Regarding China, Friedman remains skeptical of its long-term cohesion and power. While acknowledging its economic rise, he argues that deep structural weaknesses—including vast regional disparities, heavy reliance on volatile export markets, and ethnic divisions—threaten its political stability. He predicts that rather than emerging as a unified global hegemon, China will face growing internal pressures that may force Beijing to loosen control or face resistance from powerful regional actors. Friedman suggests that the U.S. should respond not with confrontation, but by fostering regional counterweights like Japan and India.

Elsewhere, Friedman foresees Russia temporarily regaining influence in Eastern Europe before succumbing to demographic and economic decline. He highlights Turkey, Poland, and Japan as rising regional powers whose trajectories will shape the decade. Ultimately, Friedman stresses that U.S. leadership must blend moral vision with pragmatic realism, embracing complexity and abandoning ideological rigidity in order to sustain both its global role and domestic political health.
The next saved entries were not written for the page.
(** * Dashboard.jsx: the polling dashboard of the federated fraud-detection
    front end.

    The component keeps four pieces of React state ([metrics], [status],
    [loading], [error]), refreshes them from two read endpoints every five
    seconds, and renders them as alerts, metric cards and chips.  This file
    embeds

    - the JavaScript number formatting the render code relies on
      ([Number.prototype.toFixed], [toExponential], [Number::toString]),
      over IEEE 754 binary64 values;
    - the state and the [fetchData] continuation, in a small state and
      exception monad with [try]/[catch]/[finally];
    - the mount effect against a host timer table with a virtual clock;
    - the render function, as a fallible function to a tree of alerts,
      cards and chips;

    and then states and proves the properties of the specification, and
    further properties of the component read off its code. *)

From Stdlib Require Import ZArith String Ascii List Lia Bool.
From Stdlib Require Import Floats.SpecFloat Numbers.DecimalString.
Import ListNotations.

Open Scope string_scope.
Open Scope Z_scope.

(** ** JavaScript numbers

    A JavaScript number is an IEEE 754 binary64 value.  [spec_float] is the
    Standard Library's specification of such values: signed zeros,
    infinities, NaN, and finite values [(-1)^s * m * 2^e]. *)

Module JS.

Definition number : Type := spec_float.

Definition prec : Z := 53.
Definition emax : Z := 1024.

Definition NaN : number := S754_nan.

(** [x * y], rounded to nearest even as the language prescribes. *)
Definition mul (x y : number) : number := SFmul prec emax x y.

(** [x > y]; false when an operand is NaN. *)
Definition gtb (x y : number) : bool := SFltb y x.

(** *** Exact values as fractions

    The magnitude of a finite number is kept as a fraction [(a, b)] of
    positive integers, so that the decimal conversions below are exact. *)

Definition ratio : Type := (Z * Z)%type.

Definition magnitude (m : positive) (e : Z) : ratio :=
  if 0 <=? e then (Zpos m * 2 ^ e, 1) else (Zpos m, 2 ^ (- e)).

(** [scale10 r j] is [r / 10^j]. *)
Definition scale10 (r : ratio) (j : Z) : ratio :=
  (fst r * 10 ^ Z.max 0 (- j), snd r * 10 ^ Z.max 0 j).

Definition floor_ratio (r : ratio) : Z := fst r / snd r.

(** The integer nearest to [r]; of two equally near, the larger. *)
Definition round_half_up (r : ratio) : Z := (2 * fst r + snd r) / (2 * snd r).

(** [z <= r] for an integer [z]. *)
Definition ratio_geb (r : ratio) (z : Z) : bool := z * snd r <=? fst r.

Definition nb_digits10 (z : Z) : Z :=
  Z.of_nat (Decimal.nb_digits (N.to_uint (Z.to_N z))).

(** The integer [d] with [10^d <= r < 10^(d+1)], for [r > 0]. *)
Definition log10_floor (r : ratio) : Z :=
  let d := nb_digits10 (fst r) - nb_digits10 (snd r) in
  if ratio_geb (scale10 r d) 1 then d else d - 1.

(** The double nearest to [s * 10^j], for [s > 0]: what reading the decimal
    literal gives. *)
Definition of_decimal (s j : Z) : number :=
  let '(a, b) := scale10 (s, 1) (- j) in
  SFdiv prec emax (S754_finite false (Z.to_pos a) 0) (S754_finite false (Z.to_pos b) 0).

Definition of_Z (z : Z) : number := binary_normalize prec emax z 0 false.

(** *** Digit strings *)

Definition digits (n : Z) : string := NilZero.string_of_uint (N.to_uint (Z.to_N n)).

Fixpoint zeros (k : nat) : string :=
  match k with
  | O => ""
  | S k' => String "0" (zeros k')
  end.

Definition sign_string (s : bool) : string := if s then "-" else "".

(** *** Number::toString (radix 10)

    The digits are the shortest decimal [s * 10^(n-k)], with [k] digits,
    that reads back as the same double; of two candidates of that length
    the nearer one, and on a tie the even one. *)

Definition reads_back (x : number) (s j : Z) : bool := SFeqb (of_decimal s j) x.

Fixpoint shortest_from (fuel : nat) (k : Z) (x : number) (r : ratio) (n0 : Z)
  : Z * Z * Z :=
  let t := scale10 r (n0 - k) in
  let lo := floor_ratio t in
  let rem := fst t mod snd t in
  let hi := lo + 1 in
  let ok_lo := reads_back x lo (n0 - k) in
  let ok_hi := if rem =? 0 then false else reads_back x hi (n0 - k) in
  let take_lo := (lo, k, n0) in
  let take_hi := if hi =? 10 ^ k then (10 ^ (k - 1), k, n0 + 1) else (hi, k, n0) in
  match ok_lo, ok_hi with
  | true, false => take_lo
  | false, true => take_hi
  | true, true =>
      match 2 * rem ?= snd t with
      | Lt => take_lo
      | Gt => take_hi
      | Eq => if Z.even lo then take_lo else take_hi
      end
  | false, false =>
      match fuel with
      | O => take_lo
      | S fuel' => shortest_from fuel' (k + 1) x r n0
      end
  end.

(** Seventeen significant digits always identify a double, so the search
    ends before the fuel does. *)
Definition shortest (m : positive) (e : Z) : Z * Z * Z :=
  let r := magnitude m e in
  shortest_from 16 1 (binary_round prec emax false m e) r (log10_floor r + 1).

Definition exponent_string (e : Z) : string :=
  (if 0 <=? e then "+" else "-") ++ digits (Z.abs e).

Definition format_shortest (s k n : Z) : string :=
  let d := digits s in
  if (-5 <=? n) && (n <=? 21) then
    if k <=? n then d ++ zeros (Z.to_nat (n - k))
    else if 0 <? n then
      substring 0 (Z.to_nat n) d ++ "." ++ substring (Z.to_nat n) (Z.to_nat (k - n)) d
    else "0." ++ zeros (Z.to_nat (- n)) ++ d
  else
    (if k =? 1 then d
     else substring 0 1 d ++ "." ++ substring 1 (Z.to_nat (k - 1)) d)
    ++ "e" ++ exponent_string (n - 1).

Definition Number_toString (x : number) : string :=
  match x with
  | S754_nan => "NaN"
  | S754_zero _ => "0"
  | S754_infinity s => sign_string s ++ "Infinity"
  | S754_finite s m e =>
      let '(d, k, n) := shortest m e in
      sign_string s ++ format_shortest d k n
  end.

(** *** Number.prototype.toFixed

    [fixed_point n f] writes the integer [n] with a decimal point before
    its last [f] digits, padding with zeros on the left up to [f + 1]
    digits.  The call sites pass 0, 1, 2 and 4 fraction digits, inside the
    range 0..100 outside which the method raises a RangeError. *)

Definition fixed_point (n : Z) (f : nat) : string :=
  let m := digits n in
  match f with
  | O => m
  | _ =>
      let m := if (String.length m <=? f)%nat
               then zeros (f + 1 - String.length m) ++ m else m in
      let k := String.length m in
      substring 0 (k - f) m ++ "." ++ substring (k - f) f m
  end.

Definition toFixed (f : nat) (x : number) : string :=
  match x with
  | S754_nan | S754_infinity _ => Number_toString x
  | S754_zero _ => fixed_point 0 f
  | S754_finite s m e =>
      let r := magnitude m e in
      if ratio_geb r (10 ^ 21) then Number_toString x
      else sign_string s ++ fixed_point (round_half_up (scale10 r (- Z.of_nat f))) f
  end.

(** *** Number.prototype.toExponential *)

Definition exponential (n : Z) (f : nat) (e : Z) : string :=
  let m := digits n in
  (match f with
   | O => m
   | _ => substring 0 1 m ++ "." ++ substring 1 f m
   end) ++ "e" ++ exponent_string e.

Definition toExponential (f : nat) (x : number) : string :=
  match x with
  | S754_nan | S754_infinity _ => Number_toString x
  | S754_zero _ => zeros 1 ++ (match f with O => "" | _ => "." ++ zeros f end) ++ "e+0"
  | S754_finite s m e =>
      let r := magnitude m e in
      let e0 := log10_floor r in
      let n := round_half_up (scale10 r (e0 - Z.of_nat f)) in
      sign_string s ++
      (if n =? 10 ^ (Z.of_nat f + 1) then exponential (10 ^ Z.of_nat f) f (e0 + 1)
       else exponential n f e0)
  end.

End JS.

(** ** Property values

    A numeric property read from a response is a number, [null], or missing
    ([undefined]).  The operators the component applies to such a value
    are modelled on these three cases. *)

Inductive field : Type :=
| undefined
| null
| num (x : JS.number).

(** ToNumber, as applied by [*] and [>]. *)
Definition ToNumber (v : field) : JS.number :=
  match v with
  | undefined => JS.NaN
  | null => JS.of_Z 0
  | num x => x
  end.

(** [v?.toFixed(f)] and [v?.toExponential(f)]: [None] stands for the
    [undefined] the optional chain yields on a nullish receiver. *)
Definition opt_toFixed (f : nat) (v : field) : option string :=
  match v with
  | num x => Some (JS.toFixed f x)
  | _ => None
  end.

Definition opt_toExponential (f : nat) (v : field) : option string :=
  match v with
  | num x => Some (JS.toExponential f x)
  | _ => None
  end.

(** A string is truthy unless it is empty. *)
Definition truthy (s : string) : bool := negb (s =? "")%string.

(** [a || b] where [a] is a string or [undefined]. *)
Definition or_else (a : option string) (b : string) : string :=
  match a with
  | Some s => if truthy s then s else b
  | None => b
  end.

(** ** Data model *)

(** [federated_model] and [improvement] carry the same two scores. *)
Record Scores : Type := { auc : field; recall : field }.

Record PrivacyParams : Type := {
  epsilon : field;
  delta : field;
  noise_multiplier : field;
  l2_norm_clip : field
}.

Record MembershipInference : Type := { defense_success_rate : field }.
Record ModelInversion : Type := { defense_score : field }.

(** The two nested attack results are read through [?.], so they may be
    missing. *)
Record PrivacyAttacks : Type := {
  overall_defense_rate : field;
  membership_inference : option MembershipInference;
  model_inversion : option ModelInversion
}.

(** A metrics snapshot with the three objects the render code
    dereferences unguarded ([federated_model], [improvement] and
    [privacy_metrics]); [privacy_attacks] is guarded by [attacks &&]. *)
Record MetricsSnapshot : Type := {
  federated_model : Scores;
  improvement : Scores;
  privacy_metrics : PrivacyParams;
  communication_cost_mb : field;
  privacy_attacks : option PrivacyAttacks
}.

(** The metrics object as it arrives and is stored: any of the three
    objects may be missing, and the render code finds out only when it
    reads through them. *)
Module Payload.
Record t : Type := {
  federated_model : option Scores;
  improvement : option Scores;
  privacy_metrics : option PrivacyParams;
  communication_cost_mb : field;
  privacy_attacks : option PrivacyAttacks
}.
End Payload.

(** A snapshot is a payload in which nothing is missing. *)
Definition complete (m : MetricsSnapshot) : Payload.t :=
  {| Payload.federated_model := Some (federated_model m);
     Payload.improvement := Some (improvement m);
     Payload.privacy_metrics := Some (privacy_metrics m);
     Payload.communication_cost_mb := communication_cost_mb m;
     Payload.privacy_attacks := privacy_attacks m |}.

(** A property on which a method is called without a guard: a numeric
    property as above, or a value of another kind (a string, say), which
    has no [toFixed]. *)
Inductive property : Type :=
| plain (v : field)
| other_value.

Coercion plain : field >-> property.

(** [tag] is the [status] property of the status object. *)
Record StatusSnapshot : Type := {
  tag : string;
  message : string;
  progress_percentage : property
}.

(** The four [useState] cells, with their initial values.  In [metrics]
    and [status], [None] is [null] (or an empty body that was stored). *)
Record ViewState : Type := {
  metrics : option Payload.t;
  status : option StatusSnapshot;
  loading : bool;
  error : option string
}.

Definition initial : ViewState :=
  {| metrics := None; status := None; loading := true; error := None |}.

(** ** Effects: state and exceptions *)

(** An exception object: every [Error] has a string [message]. *)
Record Error : Type := { err_message : string }.

(** What a statement throws, or a promise is rejected with: an exception
    object, or nothing at all ([Promise.reject()] rejects with
    [undefined], and [null] can be thrown like any value). *)
Inductive reason : Type :=
| reason_undefined
| reason_null
| reason_error (e : Error).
===The Storm Before the Calm (2020)===
The Storm Before the Calm: America's Discord, the Coming Crisis of the 2020s, and the Triumph Beyond, George Friedman presents a framework of two overlapping cycles in American history: a roughly 50-year socioeconomic cycle and an 80-year institutional cycle. According to Friedman, both cycles are converging in the 2020s, producing a period of deep internal disruption in the United States. He points to rising class conflict, cultural polarization, and the erosion of trust in expert-led governance as indicators of this upheaval. Drawing parallels to past moments of crisis—such as the Civil War, the Great Depression, and the 1970s—Friedman argues that while the country is entering a decade of political dysfunction and societal volatility, these episodes are part of a recurring pattern of American reinvention. He predicts a new institutional framework and economic paradigm will emerge by the early 2030s, restoring national stability and renewing U.S. global influence.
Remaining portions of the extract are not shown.